◆ EXERCISE GOAL: A verbatim reproduction of the lines below, from the line containing "Definition sys_maxsize : Z := 2 ^ 63 - 1." through the line containing "inr bookings =>", both ends included, is the whole required output.

◆ PROVIDED ENTRIES:
(** * convert-to-static.py: pinning the axes of a variable font

    A shallow embedding of [libs/fonts/scripts/convert-to-static.py] and the
    properties of its axis-pinning policy, of its conversion function and of
    its command-line driver.

    The script is a thin wrapper around fontTools.  The font library, the
    file system and the clock are outside the script: they are a parameter
    of the development (the record [Host]), and every theorem about
    [convert_variable_to_static] and [main] holds for every host. *)

From Stdlib Require Import Ascii.
From stdpp Require Import base numbers strings pretty list option gmap.

Open Scope Z_scope.
Open Scope string_scope.

(** ** Python values the script handles *)

(** A Python number.  The four literal pins and the weight are [int]s; the
    default value of an axis is whatever the font library decoded from the
    [fvar] table, a value of the library's own numeric type ['float]. *)
Inductive number (float : Type) : Type :=
| PyInt (n : Z)
| PyFloat (x : float).
Arguments PyInt {float} n.
Arguments PyFloat {float} x.

(** One entry of [fvar.axes]: the two attributes the script reads. *)
Record Axis (float : Type) : Type := mkAxis {
  axisTag : string;
  defaultValue : number float;
}.
Arguments mkAxis {float} axisTag defaultValue.
Arguments axisTag {float} a.
Arguments defaultValue {float} a.

(** Python's [x in l] on a list of strings. *)
Definition py_in (x : string) (l : list string) : bool := bool_decide (x ∈ l).

(** ** The axis-pinning policy (lines 50-80 of the script) *)

Section AxisLimits.
Context {float : Type}.

(** Lines 77-80:
<<
      for axis in fvar.axes:
          if axis.axisTag == 'opsz':
              axis_limits['opsz'] = axis.defaultValue
              break
>> *)
Fixpoint pin_opsz (axes : list (Axis float))
    (axis_limits : gmap string (number float)) : gmap string (number float) :=
  match axes with
  | [] => axis_limits
  | axis :: rest =>
      if String.eqb (axisTag axis) "opsz"
      then <["opsz" := defaultValue axis]> axis_limits
      else pin_opsz rest axis_limits
  end.
(** [BusBoarding.display_sequence] *)
Definition display_sequence (bookings : list Booking)
  : py_exn + list ascii :=
  let* rows := rows_by detailed_line bookings in
  inr (Fmt.join LF (detailed_header :: replicate 60 "-"%char :: rows)).

(** ** The file processor and the command line *)

(** What [main] prints, one constructor per call of [print], with the
    values the call formats. *)
Inductive printed : Type :=
  | Print_usage
  | Print_example
  | Print_result (text_out : list ascii)
  | Print_saved (output_file : list ascii)
  | Print_not_found (input_file : list ascii)
  | Print_error (e : py_exn).

(** The world the program runs in: what [open(path, 'r')] gives, the text
    of the file or an exception; whether [open(path, 'w')] followed by
    [write] succeeds ([None]) or raises; and whether a call of [print]
    succeeds ([None]) or raises. The calls of [print] of one run all differ
    in what they print, so that the last component also covers a standard
    output that fails from some call on. *)
Record Env : Type := mkEnv {
  file_content : list ascii → io_error + list ascii;
  write_file : list ascii → list ascii → option io_error;
  print_raises : printed → option print_error
}.

(** [sys.maxsize] on a 64-bit platform: no list has more items. *)
Definition sys_maxsize : Z := 2 ^ 63 - 1.

(** [open(path, 'r')] followed by [readlines]: the text read, which the
    ingestion cuts into lines. A list of more than [sys.maxsize] lines
    cannot be built: there is no memory for it. *)
Definition read_file (env : Env) (path : list ascii) : io_error + list ascii :=
  match file_content env path with
  | inl e => inl e
  | inr text =>
      if Z.of_nat (length (readlines text)) <=? sys_maxsize
      then inr text
      else inl MemoryError
  end.

(** What [process_file] returns and the file it has written, if any, which
    then holds the text returned. *)
Record processed : Type := mkProcessed {
  report : list ascii;
  saved : option (list ascii)
}.

(** [if output_file:] holds for a string that is not empty. *)
Definition truthy (output_file : option (list ascii)) : option (list ascii) :=
  match output_file with
  | Some (c :: path) => Some (c :: path)
  | _ => None
  end.

(** [BusBoarding.process_file]. The bookings [parse_booking_data] builds are
    fresh dictionaries: [sequence_fresh] puts them in a store of their own.
    [None] stands for a list location without object, as in
    [generate_boarding_sequence]. *)
Definition process_file (env : Env) (input_file : list ascii)
    (output_file : option (list ascii)) (simple_output : bool)
  : option (py_exn + processed) :=
  match read_file env input_file with
  | inl e => Some (inl (Raised_io e))
  | inr text =>
      match parse_booking_data text with
      | inl e => Some (inl (Raised_ValueError e))
      | inr bookings =>
          sorted_bookings ← sequence_fresh bookings;
          match (if simple_output
                 then display_simple_sequence sorted_bookings
                 else display_sequence sorted_bookings) with
          | inl e => Some (inl e)
          | inr text_out =>
              match truthy output_file with
              | Some path =>
                  match write_file env path text_out with
                  | Some e => Some (inl (Raised_io e))
                  | None => Some (inr (mkProcessed text_out (Some path)))
                  end
              | None => Some (inr (mkProcessed text_out None))
              end
          end
      end
  end.

(** [s.startswith(prefix)] *)
Fixpoint startswith (prefix s : list ascii) : bool :=
  match prefix, s with
  | [], _ => true
  | p :: prefix', c :: s' => Ascii.eqb p c && startswith prefix' s'
  | _ :: _, [] => false
  end.

(** How a run ends: the lines printed, in order, the exit status, and the
    file written in full, if any, with its content. *)
Record exit_state : Type := mkExit {
  stdout : list printed;
  status : Z;
  file_saved : option (list ascii * list ascii)
}.

(** [print(line)] after the lines [out]. *)
Definition print (env : Env) (line : printed) (out : list printed)
  : print_error + list printed :=
  match print_raises env line with
  | Some e => inl e
  | None => inr (out ++ [line])
  end.

(** The two [except] clauses of [main], on the exception [e] raised in the
    [try] block after the lines [out]: the message is printed and
    [sys.exit(1)] ends the program. When the print of the message raises,
    nothing catches that exception, and the interpreter ends with
    status 1 too. *)
Definition handler (env : Env) (input_file : list ascii) (e : py_exn)
    (out : list printed) (file : option (list ascii * list ascii))
  : exit_state :=
  let message :=
    match e with
    | Raised_io FileNotFoundError => Print_not_found input_file
    | _ => Print_error e
    end in
  match print env message out with
  | inl _ => mkExit out 1 file
  | inr out' => mkExit out' 1 file
  end.

(** [main], from [sys.argv]. *)
Definition main (env : Env) (argv : list (list ascii)) : option exit_state :=
  if (length argv <? 2)%nat
  then
    Some
      match print env Print_usage [] with
      | inl _ => mkExit [] 1 None
      | inr out =>
          match print env Print_example out with
          | inl _ => mkExit out 1 None
          | inr out' => mkExit out' 1 None
          end
      end
  else
    let input_file := argv !!! 1%nat in
    let output_file :=
      if (2 <? length argv)%nat && negb (startswith str:"--" (argv !!! 2%nat))
      then Some (argv !!! 2%nat) else None in
    let simple_output := bool_decide (str:"--simple" ∈ argv) in
    p ← process_file env input_file output_file simple_output;
    Some
      match p with
      | inl e => handler env input_file e [] None
      | inr p =>
          let file := (λ path, (path, report p)) <$> saved p in
          match print env (Print_result (report p)) [] with
          | inl e => handler env input_file (Raised_print e) [] file
          | inr out =>
              match truthy output_file with
              | Some path =>
                  match print env (Print_saved path) out with
                  | inl e => handler env input_file (Raised_print e) out file
                  | inr out' => mkExit out' 0 file
                  end
              | None => mkExit out 0 file
              end
          end
      end.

◆ RESULT FOR THIS TASK:
Definition sys_maxsize : Z := 2 ^ 63 - 1.

(** [open(path, 'r')] followed by [readlines]: the text read, which the
    ingestion cuts into lines. A list of more than [sys.maxsize] lines
    cannot be built: there is no memory for it. *)
Definition read_file (env : Env) (path : list ascii) : io_error + list ascii :=
  match file_content env path with
  | inl e => inl e
  | inr text =>
      if Z.of_nat (length (readlines text)) <=? sys_maxsize
      then inr text
      else inl MemoryError
  end.

(** What [process_file] returns and the file it has written, if any, which
    then holds the text returned. *)
Record processed : Type := mkProcessed {
  report : list ascii;
  saved : option (list ascii)
}.

(** [if output_file:] holds for a string that is not empty. *)
Definition truthy (output_file : option (list ascii)) : option (list ascii) :=
  match output_file with
  | Some (c :: path) => Some (c :: path)
  | _ => None
  end.

(** [BusBoarding.process_file]. The bookings [parse_booking_data] builds are
    fresh dictionaries: [sequence_fresh] puts them in a store of their own.
    [None] stands for a list location without object, as in
    [generate_boarding_sequence]. *)
Definition process_file (env : Env) (input_file : list ascii)
    (output_file : option (list ascii)) (simple_output : bool)
  : option (py_exn + processed) :=
  match read_file env input_file with
  | inl e => Some (inl (Raised_io e))
  | inr text =>
      match parse_booking_data text with
      | inl e => Some (inl (Raised_ValueError e))
      | inr bookings =>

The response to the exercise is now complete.